## [What to work on]
Report each line below that carries the word "injection".
┌─ Information
(** [FlagSet.Parse]: the variables and the arguments after the flags. *)
Fixpoint Parse (args : list bytes) (v : flag_vars) : (flag_vars * list bytes) + gerr :=
  match args with
  | [] => inl (v, [])
  | s :: rest =>
      match s with
      | "-"%byte :: c :: t =>
          if beq s (bs "--") then inl (v, rest)
          else
            let name := if bool_decide (c = "-"%byte) then t else c :: t in
            if HasPrefix name (bs "-") || HasPrefix name (bs "=") || beq name []
            then inr (flag_error "bad flag syntax: %s")
            else
              let '(name, value) := split_value name in
              match formal name with
              | None =>
                  if beq name (bs "help") || beq name (bs "h") then inr (Sentinel flag_ErrHelp)
                  else inr (flag_error "flag provided but not defined: -%s")
              | Some f =>
                  if IsBoolFlag f then
                    match flag_Set f (default (bs "true") value) v with
                    | Some v => Parse rest (mark name v)
                    | None => inr (flag_error "invalid boolean value %q for -%s: %v")
                    end
                  else
                    match value, rest with
                    | Some x, _ =>
                        match flag_Set f x v with
                        | Some v => Parse rest (mark name v)
                        | None => inr (flag_error "invalid value %q for flag -%s: %v")
                        end
                    | None, x :: rest =>
                        match flag_Set f x v with
                        | Some v => Parse rest (mark name v)
                        | None => inr (flag_error "invalid value %q for flag -%s: %v")
                        end
                    | None, [] => inr (flag_error "flag needs an argument: -%s")
                    end
              end
      | _ => inl (v, args)
      end
  end.
(* ===== verification/Client.v ===== *)
(** * cmd/et as a whole: the environment of [run]

    [defaultEnv] wires [connect] to bootstrap.Run, resolveHost and
    Dialer.Dial.  The kernel, ssh and the network stay arguments; how the
    session went is [session], which [Shell] is about. *)

From S2P Require Import Cmd.
Local Open Scope Z_scope.

Section Client.
Context `{HB : SecretBox} `{PSeq : ProtoMessage SequenceHeader} `{PCat : ProtoMessage CatchupBuffer}
  `{PReq : ProtoMessage ConnectRequest} `{PResp : ProtoMessage ConnectResponse}.

(** A panic would leave [run]; neither call has one ([client_session]). *)
Definition bootstrap_result (re : run_env) (cfg : Config) : Credentials + gerr :=
  match Bootstrap.Run re cfg with
  | Started c _ => inl c
  | Failed e _ => inr e
  | RunPanics => inr (Foreign 0)
  end.

(** [net] is what dialing an address meets. *)
Definition dial_result (net : bytes -> Conn -> connect_env) (d : Dialer) (addr : bytes) (creds : Credentials)
  : option gerr :=
  match Dial d (ID creds) (Passkey creds) (net addr) with
  | Ok _ => None
  | Err e => Some e
  | Panic | OutOfFuel => Some (Foreign 0)
  end.

Definition defaultEnv (re : run_env) (ssh : list bytes -> bytes * option gerr)
    (net : bytes -> Conn -> connect_env) (getenv : bytes -> bytes)
    (console_Open session_Start console_MakeRaw : option gerr) (session : run_exit) : env :=
  MkEnv (bootstrap_result re) (resolveHost ssh) (dial_result net) console_Open getenv
    session_Start console_MakeRaw session.

(** [run]; [logger] is the choice of the log. *)
Definition run (args : list bytes) (re : run_env) (ssh : list bytes -> bytes * option gerr)
    (net : bytes -> Conn -> connect_env) (getenv : bytes -> bytes)
    (console_Open session_Start console_MakeRaw : option gerr) (session : run_exit)
    (logger : bool -> bytes -> option (path * log_level) + gerr) : option Z * list event :=
  runWith args (defaultEnv re ssh net getenv console_Open session_Start console_MakeRaw session) logger.

(** [C40] A session of the client runs only on a connection that [Dial] made with the
    credentials the bootstrap obtained for the destination of the command
    line, at a port of the command line's range; [Dial] refused nothing, its
    probe is a keepalive and its Conn is the one [newConn] makes, so the
    session is one that [Shell] is about.  The process exits with the status
    of that session's result, and without one only if the session panics. *)
Theorem client_session args re ssh net getenv console_Open session_Start console_MakeRaw session logger :
  SessionRun ∈ (run args re ssh net getenv console_Open session_Start console_MakeRaw session logger).2 ->
  exists o creds warned host conn catchup,
    parseArgs args = inl o /\
    Bootstrap.Run re (connect_Config (defaultEnv re ssh net getenv console_Open session_Start console_MakeRaw session) o)
      = Started creds warned /\
    1 <= d_Port (o_dest o) <= 65535 /\
    Dial (connect_Dialer o) (ID creds) (Passkey creds) (net (JoinHostPort host (Itoa (d_Port (o_dest o)))))
      = Ok (conn, catchup) /\
    Dial_refused (connect_Dialer o) (Passkey creds) = None /\
    is_Some (match newConn (connect_Dialer o) (ID creds) (Passkey creds) with Ok c => Some c | _ => None end) /\
    p_Header (d_Probe (connect_Dialer o)) = HeaderKeepAlive /\
    console_Open = None /\ session_Start = None /\ console_MakeRaw = None /\
    (run args re ssh net getenv console_Open session_Start console_MakeRaw session logger).1 =
      match session with RunReturned err => Some (exitCode err) | RunPanicked => None end.
Proof.
  set (e := defaultEnv re ssh net getenv console_Open session_Start console_MakeRaw session).
  unfold run, runWith. fold e. destruct (parseArgs args) as [o|err] eqn:Hargs; [|cbn; set_solver].
  destruct (o_version o) eqn:Hv; [cbn; set_solver|]. destruct (logger _ _); [|cbn; set_solver].
  pose proof (connect_session e o) as Hs. pose proof (connect_owns e o) as Ho.
  destruct (connect e o) as [x trace] eqn:Hc. cbn [fst snd] in *. intros Hrun.
  destruct (Hs Hrun) as (creds & addr & Hb & Hd & Hdial & H1 & H2 & H3). destruct Ho as (_ & Hx & _).
  specialize (Hx Hrun). cbn in Hb, Hdial, H1, H2, H3.
  assert (exists w, Bootstrap.Run re (connect_Config e o) = Started creds w) as [w Hstart].
  { unfold bootstrap_result in Hb. destruct (Bootstrap.Run re _) as [c w| |] eqn:Hr; try done.
    injection Hb as ->. by exists w. }
  assert (forall cfg c, e_bootstrap e cfg = inl c -> exists re w, Bootstrap.Run re cfg = Started c w) as Hboot.
  { cbn. intros cfg c. unfold bootstrap_result. destruct (Bootstrap.Run re cfg) as [c' w'| |] eqn:Hr; intros; try done.
    simplify_eq. by exists re, w'. }
  assert (Dialed (connect_Dialer o) addr creds ∈ (connect e o).2) as Hin by by rewrite Hc.
  destruct (dials_accepted args o e _ _ _ Hargs Hv Hboot Hin) as (Href & [host Haddr] & Hport).
  unfold dial_result in Hdial. rewrite Haddr in Hdial.
  destruct (Dial _ _ _ _) as [[conn catchup]| | |] eqn:Hok; try done.
  destruct (newConn_ok _ (ID creds) _ Href) as (c0 & Hnew & _).
  exists o, creds, w, host, conn, catchup. rewrite Hnew. split_and!; try done; [apply Hport|apply Hport|].
  rewrite Hx. by destruct session.
Qed.
End Client.

(** ** A run on concrete values *)

From S2P Require Import Codecs.

Section Example.
Local Open Scope Z_scope.
#[local] Existing Instances toy_box seq_codec catchup_codec req_codec resp_codec.

Lemma client_session_witness : exists o conn catchup,
  parseArgs example_args = inl o /\
  Dial (connect_Dialer o) (bs "0123456789abcdef") (bs "0123456789abcdef0123456789abcdef")
    (fun c => Dialer.example_env NEW_CLIENT c) = Ok (conn, catchup) /\
  (run example_args (Bootstrap.example_env announced None)
     (fun _ => (bs "hostname ::1", None)) (fun _ c => Dialer.example_env NEW_CLIENT c) (fun _ => []) None None None
     (RunReturned (Some (ExitError 3))) (fun _ _ => inl None)).1 = Some 3.
Proof.
  destruct (client_session example_args (Bootstrap.example_env announced None)
     (fun _ => (bs "hostname ::1", None)) (fun _ c => Dialer.example_env NEW_CLIENT c) (fun _ => []) None None None
     (RunReturned (Some (ExitError 3))) (fun _ _ => inl None))
    as (o & creds & w & host & conn & catchup & Ho & Hb & _ & Hd & _ & _ & _ & _ & _ & _ & Hs).
  - vm_compute. do 7 right. left.
  - exists o, conn, catchup. split; [exact Ho|]. split; [|exact Hs].
    vm_compute in Ho. injection Ho as <-. vm_compute in Hb. injection Hb as <- _. exact Hd.
Defined.
End Example.
(** [C3] Nothing is lost end to end: once all is at rest, however many links the
    session has been through, the server has received every byte typed, if
    no push dropped input, and the newest window size; and the screen has
    been given everything the server sent. *)
Theorem shell_quiet_complete d id passkey sid c s size h l rel f :
  shell_run d id passkey sid c s size h -> quiet l rel f h ->
  let received := y_got (h_net h) ++ s_queue (y_s (h_net h)) in
  (t_drops (h_term h) = 0%nat ->
   concat (omap decode_input received) = fst (typed_result true (concat (t_reads (h_term h))))) /\
  last (omap decode_info received) = terminalInfo <$> last (t_sizes (h_term h)) /\
  sc_written (h_screen h) = omap decode_input (y_qs (h_net h)).
Proof.
  intros Hr [Hph Hw [Hsp Hf] Hu Hd [Hin Hpe] (Hs & Hrd & Hch) Hread (Hst & Hrp & Hnext) (q & Hq & Hqc)] received.
  destruct (shell_run_inv _ _ _ _ _ _ _ _ Hr) as [Hi Hrun].
  destruct (drained_logs _ _ _ _ _ _ _ _ _ _ Hrun Hph Hw Hsp Hf Hu Hd) as [Hup Hdown].
  destruct (idle_complete _ _ _ (si_term _ _ _ _ Hi) Hs Hrd Hch (or_introl Hread)) as (_ & Htyped & Hsize).
  rewrite Hin, Hpe, app_nil_r in Hdown. unfold received. rewrite Hup.
  rewrite <- (input_terminal (y_ps _)), <- (info_terminal (y_ps _)), (si_sent _ _ _ _ Hi).
  split_and!; [done|done|]. rewrite <- Hdown.
  pose proof (si_stage _ _ _ _ Hi) as Hso. rewrite Hst in Hso. destruct Hso as (q0 & rest & Htk & Hq0 & Hh).
  rewrite Htk in Hnext |- *. apply prefix_end in Hh; [|done].
  destruct (router_run_inv _ _ _ (router_start_inv terminal_headers terminal_routes eq_refl)
    (si_router _ _ _ _ Hi)) as [Hri Hrt].
  destruct (ri_queue _ _ Hri _ _ Hq) as (lost & Hk & Hl). rewrite Hrp, Hqc, Hrt in Hk. cbn in Hk.
  assert (lost = []) as -> by (destruct lost; [done|]; destruct Hl as [e He]; [done|congruence]).
  rewrite app_nil_r in Hk. rewrite (proj2 (screen_heard _ _ _ _ Hi) q Hq Hk), Hh.
  cbn. unfold decode_input at 2. by rewrite Hq0.
Qed.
└─
## [Finished exercise]
    injection Hb as ->. by exists w. }
    vm_compute in Ho. injection Ho as <-. vm_compute in Hb. injection Hb as <- _. exact Hd.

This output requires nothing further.